Task requirements:
Determine how many lines in the entries below contain "unfold", and output only that number.
──────
(** The values set on the way, and the defaults of the text options. *)
Lemma collected l1 l2 m s r1 s1 r2 s2 data :
  read_choices l1 s = (Ok r1, s1) → read_choices l2 s1 = (Ok r2, s2) →
  let ns := set_all (dict_set #"method" (PyStr m) (set_all [] r1)) r2 in
  let ns' := fill #"password" login_password (fill #"username" login_user (fill #"server" zabbix_url ns)) in
  dict_get #"data" ns' = dict_get #"data" (rev (r1 ++ r2)) ∧
  arguments_of (l1 ++ l2) m data (dict_set #"data" data ns') ∧
  (dict_get #"data" ns' = Some data → arguments_of (l1 ++ l2) m data ns').
Proof.
  intros E1 E2 ns ns'. assert (read_choices (l1 ++ l2) s = (Ok (r1 ++ r2), s2)) as E.
  { rewrite read_choices_app. unfold mbind, M_bind. by rewrite E1, E2. }
  assert (∀ k, dict_get k ns = if k =s #"method" then Some (PyStr m) else dict_get k (rev (r1 ++ r2))) as Hns.
  { intros k. unfold ns. rewrite get_set_all, dict_get_set, get_set_all, rev_app_distr, dict_get_app.
    case_bool_decide; [subst; by rewrite (read_data_key _ _ _ _ E2)|].
    destruct (dict_get k (rev r2)); [done|]. by destruct (dict_get k (rev r1)). }
  assert (∀ k, k ≠ #"data" → k ≠ #"method" → dict_get k ns = PyStr <$> given k (l1 ++ l2)) as Ht.
  { intros k Hd Hm. rewrite Hns, bool_decide_eq_false_2 by done. by eapply read_text. }
  assert (∀ k d, default (PyStr d) (PyStr <$> given k (l1 ++ l2)) = PyStr (default d (given k (l1 ++ l2)))) as Hf
    by (intros k d; by destruct (given k (l1 ++ l2))).
  assert (dict_get #"data" ns' = dict_get #"data" (rev (r1 ++ r2))) as Hd.
  { unfold ns'. rewrite !get_fill. repeat rewrite bool_decide_eq_false_2 by done.
    rewrite Hns. by rewrite bool_decide_eq_false_2. }
  assert (arguments_of (l1 ++ l2) m data (dict_set #"data" data ns')) as Ha.
  { unfold arguments_of. rewrite !dict_get_set. unfold ns'. rewrite !get_fill.
    change (bool_decide (#"server" = #"data")) with false. change (bool_decide (#"username" = #"data")) with false.
    vm_compute bool_decide. rewrite !Ht by done. rewrite !Hf, Hns. by split_and!. }
  split_and!; [done|done|]. intros Hdata. unfold arguments_of in *. rewrite !dict_get_set in Ha. by split_and!; try apply Ha.
Qed.
(** Reading a command line is reading the data. *)
Lemma parse_choices l1 m l2 s : Forall choice_ok l1 → Forall choice_ok l2 → plain_arg m = true →
  (∃ ns data s', parse_command_line (choice_words l1 ++ m :: choice_words l2) s = (Ok ns, s') ∧
     read_data (l1 ++ l2) s = (Ok data, s') ∧ arguments_of (l1 ++ l2) m data ns) ∨
  (∃ e s', parse_command_line (choice_words l1 ++ m :: choice_words l2) s = (Raise e, s') ∧
     read_data (l1 ++ l2) s = (Raise e, s')).
Proof.
  intros H1 H2 Hm. unfold parse_command_line, read_data. rewrite <- !words_choices.
  rewrite parse_settings by (done || by apply to_setting_ok).
  unfold mbind, M_bind. rewrite apply_choices, read_choices_app. unfold mbind, M_bind, mret, M_ret.
  destruct (read_choices l1 s) as [[r1|e] s1] eqn:E1; [|right; by eexists _, _].
  change (get_value #"method" m s1) with (Ok (PyStr m), s1). cbv beta iota.
  rewrite apply_choices. unfold mbind, M_bind, mret, M_ret.
  destruct (read_choices l2 s1) as [[r2|e] s2] eqn:E2; [|right; by eexists _, _].
  rewrite add_defaults_options. cbv zeta. unfold mbind, M_bind, mret, M_ret.
  destruct (collected l1 l2 m s r1 s1 r2 s2 PyNone E1 E2) as (Hd & _). unfold dict_mem.
  case_bool_decide as Hk.
  - destruct (dict_get #"data" (rev (r1 ++ r2))) as [d|] eqn:Ed; [|by apply dict_get_None in Hd].
    left. eexists _, d, s2. split_and!; [done|done|]. by apply (collected l1 l2 m s r1 s1 r2 s2 d E1 E2).
  - apply dict_get_None in Hk. rewrite Hk in Hd. rewrite <- Hd, get_json.
    destruct (read_json #"-" s2) as [[d|e] s3]; [left|right; by eexists _, _].
    eexists _, d, s3. split_and!; [done|done|]. by apply (collected l1 l2 m s r1 s1 r2 s2 d E1 E2).
Qed.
──────
Output for this exercise:
10